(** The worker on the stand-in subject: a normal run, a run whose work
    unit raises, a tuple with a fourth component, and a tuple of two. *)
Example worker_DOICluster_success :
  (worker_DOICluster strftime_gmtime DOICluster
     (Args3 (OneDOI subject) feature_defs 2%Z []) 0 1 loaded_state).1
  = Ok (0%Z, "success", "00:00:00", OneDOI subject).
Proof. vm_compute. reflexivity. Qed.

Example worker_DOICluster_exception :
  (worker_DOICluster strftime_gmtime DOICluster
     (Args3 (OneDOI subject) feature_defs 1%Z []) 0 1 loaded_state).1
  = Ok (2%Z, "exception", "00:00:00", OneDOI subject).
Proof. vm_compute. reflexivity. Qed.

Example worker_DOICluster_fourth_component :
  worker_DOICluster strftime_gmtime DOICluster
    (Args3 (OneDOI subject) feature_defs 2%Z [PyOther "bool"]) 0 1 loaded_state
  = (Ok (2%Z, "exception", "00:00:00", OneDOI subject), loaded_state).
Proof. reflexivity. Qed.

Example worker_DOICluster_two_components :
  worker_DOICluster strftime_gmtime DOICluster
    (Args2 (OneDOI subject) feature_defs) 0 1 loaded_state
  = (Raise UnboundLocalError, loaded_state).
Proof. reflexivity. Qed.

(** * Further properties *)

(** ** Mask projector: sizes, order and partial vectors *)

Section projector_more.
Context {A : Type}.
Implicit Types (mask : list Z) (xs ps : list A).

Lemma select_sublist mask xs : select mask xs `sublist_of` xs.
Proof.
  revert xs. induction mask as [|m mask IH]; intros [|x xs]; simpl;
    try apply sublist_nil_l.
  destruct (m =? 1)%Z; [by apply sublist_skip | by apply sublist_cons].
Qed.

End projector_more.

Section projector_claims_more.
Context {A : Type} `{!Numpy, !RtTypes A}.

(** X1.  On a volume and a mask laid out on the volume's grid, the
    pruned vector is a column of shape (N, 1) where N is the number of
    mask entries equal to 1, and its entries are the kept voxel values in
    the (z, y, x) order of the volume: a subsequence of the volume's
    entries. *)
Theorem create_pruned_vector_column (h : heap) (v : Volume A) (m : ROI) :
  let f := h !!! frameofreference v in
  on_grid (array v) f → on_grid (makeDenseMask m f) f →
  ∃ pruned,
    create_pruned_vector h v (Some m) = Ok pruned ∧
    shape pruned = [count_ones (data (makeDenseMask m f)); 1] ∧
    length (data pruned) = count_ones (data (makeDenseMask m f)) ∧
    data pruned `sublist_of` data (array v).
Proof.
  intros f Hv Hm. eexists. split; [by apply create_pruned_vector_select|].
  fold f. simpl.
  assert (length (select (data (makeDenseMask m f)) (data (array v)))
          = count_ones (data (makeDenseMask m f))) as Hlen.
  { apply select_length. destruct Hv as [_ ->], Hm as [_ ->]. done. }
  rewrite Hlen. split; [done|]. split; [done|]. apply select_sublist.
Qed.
========================================
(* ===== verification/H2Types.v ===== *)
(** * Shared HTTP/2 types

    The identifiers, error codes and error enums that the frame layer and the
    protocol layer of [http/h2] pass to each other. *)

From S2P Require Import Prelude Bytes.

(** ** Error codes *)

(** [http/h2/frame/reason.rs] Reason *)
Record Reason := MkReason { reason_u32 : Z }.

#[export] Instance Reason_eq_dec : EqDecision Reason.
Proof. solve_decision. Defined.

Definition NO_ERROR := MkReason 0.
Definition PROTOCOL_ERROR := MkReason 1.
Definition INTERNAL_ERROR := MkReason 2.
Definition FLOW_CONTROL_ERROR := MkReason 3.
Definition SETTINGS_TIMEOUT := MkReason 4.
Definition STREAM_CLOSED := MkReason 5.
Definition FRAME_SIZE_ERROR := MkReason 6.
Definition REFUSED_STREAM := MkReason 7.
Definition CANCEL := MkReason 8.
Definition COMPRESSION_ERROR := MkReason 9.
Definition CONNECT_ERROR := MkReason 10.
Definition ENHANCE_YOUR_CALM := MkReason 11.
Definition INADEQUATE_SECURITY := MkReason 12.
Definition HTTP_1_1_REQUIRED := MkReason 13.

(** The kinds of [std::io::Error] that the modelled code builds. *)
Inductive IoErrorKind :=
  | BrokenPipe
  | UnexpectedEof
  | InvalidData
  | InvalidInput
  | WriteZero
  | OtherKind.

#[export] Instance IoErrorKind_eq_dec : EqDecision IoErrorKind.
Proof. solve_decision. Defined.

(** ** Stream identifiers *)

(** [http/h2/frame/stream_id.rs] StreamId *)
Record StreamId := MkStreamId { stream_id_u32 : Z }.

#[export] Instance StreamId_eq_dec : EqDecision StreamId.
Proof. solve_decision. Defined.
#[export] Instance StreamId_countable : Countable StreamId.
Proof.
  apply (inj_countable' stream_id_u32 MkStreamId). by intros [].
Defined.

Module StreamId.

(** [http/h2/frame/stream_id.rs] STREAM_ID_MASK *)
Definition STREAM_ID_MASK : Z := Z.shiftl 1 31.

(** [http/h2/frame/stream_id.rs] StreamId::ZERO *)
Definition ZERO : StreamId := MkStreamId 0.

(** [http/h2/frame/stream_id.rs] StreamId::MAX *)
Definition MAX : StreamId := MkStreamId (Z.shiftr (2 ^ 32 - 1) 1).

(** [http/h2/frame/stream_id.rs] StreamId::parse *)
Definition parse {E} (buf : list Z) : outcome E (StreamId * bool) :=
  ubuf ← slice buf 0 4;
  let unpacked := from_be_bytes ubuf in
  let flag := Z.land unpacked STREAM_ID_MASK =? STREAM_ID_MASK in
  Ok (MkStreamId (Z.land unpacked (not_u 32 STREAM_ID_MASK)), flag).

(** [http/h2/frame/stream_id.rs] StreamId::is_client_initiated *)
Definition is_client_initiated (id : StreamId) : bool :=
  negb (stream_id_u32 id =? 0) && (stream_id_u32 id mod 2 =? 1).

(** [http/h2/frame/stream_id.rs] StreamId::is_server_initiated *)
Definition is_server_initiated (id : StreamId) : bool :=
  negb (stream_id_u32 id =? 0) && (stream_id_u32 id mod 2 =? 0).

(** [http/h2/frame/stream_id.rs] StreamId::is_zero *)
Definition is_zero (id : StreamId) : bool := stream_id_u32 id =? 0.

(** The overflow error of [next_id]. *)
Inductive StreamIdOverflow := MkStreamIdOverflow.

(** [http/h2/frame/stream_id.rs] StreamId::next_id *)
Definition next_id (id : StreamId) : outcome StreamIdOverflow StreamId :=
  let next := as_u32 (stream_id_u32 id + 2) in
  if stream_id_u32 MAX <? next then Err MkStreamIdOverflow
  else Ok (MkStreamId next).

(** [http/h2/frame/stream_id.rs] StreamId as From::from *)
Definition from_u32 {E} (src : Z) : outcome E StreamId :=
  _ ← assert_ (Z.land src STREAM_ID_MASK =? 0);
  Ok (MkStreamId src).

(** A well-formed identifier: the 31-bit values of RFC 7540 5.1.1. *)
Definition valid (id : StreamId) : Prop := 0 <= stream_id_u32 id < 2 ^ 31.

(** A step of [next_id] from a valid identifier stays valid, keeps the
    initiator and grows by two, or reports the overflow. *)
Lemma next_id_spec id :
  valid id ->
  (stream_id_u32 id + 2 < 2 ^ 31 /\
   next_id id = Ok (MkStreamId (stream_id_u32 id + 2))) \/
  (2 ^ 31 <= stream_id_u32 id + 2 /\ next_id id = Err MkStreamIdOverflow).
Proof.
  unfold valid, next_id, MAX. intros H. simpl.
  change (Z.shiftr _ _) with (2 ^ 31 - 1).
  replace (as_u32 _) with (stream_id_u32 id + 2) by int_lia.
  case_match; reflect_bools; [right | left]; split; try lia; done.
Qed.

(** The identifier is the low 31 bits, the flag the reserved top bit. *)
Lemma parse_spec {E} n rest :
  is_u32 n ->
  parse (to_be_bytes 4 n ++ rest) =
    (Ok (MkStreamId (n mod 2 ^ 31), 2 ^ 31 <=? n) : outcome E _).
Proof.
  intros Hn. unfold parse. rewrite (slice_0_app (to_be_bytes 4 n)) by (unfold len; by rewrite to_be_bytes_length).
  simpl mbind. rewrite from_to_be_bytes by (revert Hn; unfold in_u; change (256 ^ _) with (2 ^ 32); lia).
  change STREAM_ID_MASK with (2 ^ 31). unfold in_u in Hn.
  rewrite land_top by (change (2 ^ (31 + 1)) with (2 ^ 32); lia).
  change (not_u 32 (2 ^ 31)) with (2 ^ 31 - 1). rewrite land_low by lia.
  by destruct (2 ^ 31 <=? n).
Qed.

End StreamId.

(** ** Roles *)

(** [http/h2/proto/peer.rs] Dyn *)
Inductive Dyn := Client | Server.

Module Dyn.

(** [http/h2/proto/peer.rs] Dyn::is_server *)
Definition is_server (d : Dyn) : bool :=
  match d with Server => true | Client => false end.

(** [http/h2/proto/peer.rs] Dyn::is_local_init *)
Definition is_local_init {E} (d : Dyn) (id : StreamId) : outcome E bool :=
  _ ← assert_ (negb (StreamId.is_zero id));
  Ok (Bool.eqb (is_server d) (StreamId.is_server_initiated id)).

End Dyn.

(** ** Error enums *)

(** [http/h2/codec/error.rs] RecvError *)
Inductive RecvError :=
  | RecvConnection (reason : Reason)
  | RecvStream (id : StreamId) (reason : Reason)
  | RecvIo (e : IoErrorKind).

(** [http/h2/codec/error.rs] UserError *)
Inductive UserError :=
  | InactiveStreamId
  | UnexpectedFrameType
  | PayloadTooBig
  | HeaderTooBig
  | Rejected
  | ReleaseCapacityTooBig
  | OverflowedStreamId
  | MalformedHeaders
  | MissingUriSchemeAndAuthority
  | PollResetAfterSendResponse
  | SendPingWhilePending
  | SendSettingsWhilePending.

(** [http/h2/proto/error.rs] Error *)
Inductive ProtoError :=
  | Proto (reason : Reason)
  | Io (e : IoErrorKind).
========================================
--- The problem ---
The answer is the lines above between the line holding "Lemma next_id_spec id" and the line holding "(** [http/h2/proto/peer.rs] Dyn::is_local_init", inclusive, each written out exactly, and no others.

--- Response box ---
Lemma next_id_spec id :
  valid id ->
  (stream_id_u32 id + 2 < 2 ^ 31 /\
   next_id id = Ok (MkStreamId (stream_id_u32 id + 2))) \/
  (2 ^ 31 <= stream_id_u32 id + 2 /\ next_id id = Err MkStreamIdOverflow).
Proof.
  unfold valid, next_id, MAX. intros H. simpl.
  change (Z.shiftr _ _) with (2 ^ 31 - 1).
  replace (as_u32 _) with (stream_id_u32 id + 2) by int_lia.
  case_match; reflect_bools; [right | left]; split; try lia; done.
Qed.

(** The identifier is the low 31 bits, the flag the reserved top bit. *)
Lemma parse_spec {E} n rest :
  is_u32 n ->
  parse (to_be_bytes 4 n ++ rest) =
    (Ok (MkStreamId (n mod 2 ^ 31), 2 ^ 31 <=? n) : outcome E _).
Proof.
  intros Hn. unfold parse. rewrite (slice_0_app (to_be_bytes 4 n)) by (unfold len; by rewrite to_be_bytes_length).
  simpl mbind. rewrite from_to_be_bytes by (revert Hn; unfold in_u; change (256 ^ _) with (2 ^ 32); lia).
  change STREAM_ID_MASK with (2 ^ 31). unfold in_u in Hn.
  rewrite land_top by (change (2 ^ (31 + 1)) with (2 ^ 32); lia).
  change (not_u 32 (2 ^ 31)) with (2 ^ 31 - 1). rewrite land_low by lia.
  by destruct (2 ^ 31 <=? n).
Qed.

End StreamId.

(** ** Roles *)

(** [http/h2/proto/peer.rs] Dyn *)
Inductive Dyn := Client | Server.

Module Dyn.

(** [http/h2/proto/peer.rs] Dyn::is_server *)
Definition is_server (d : Dyn) : bool :=
  match d with Server => true | Client => false end.

(** [http/h2/proto/peer.rs] Dyn::is_local_init *)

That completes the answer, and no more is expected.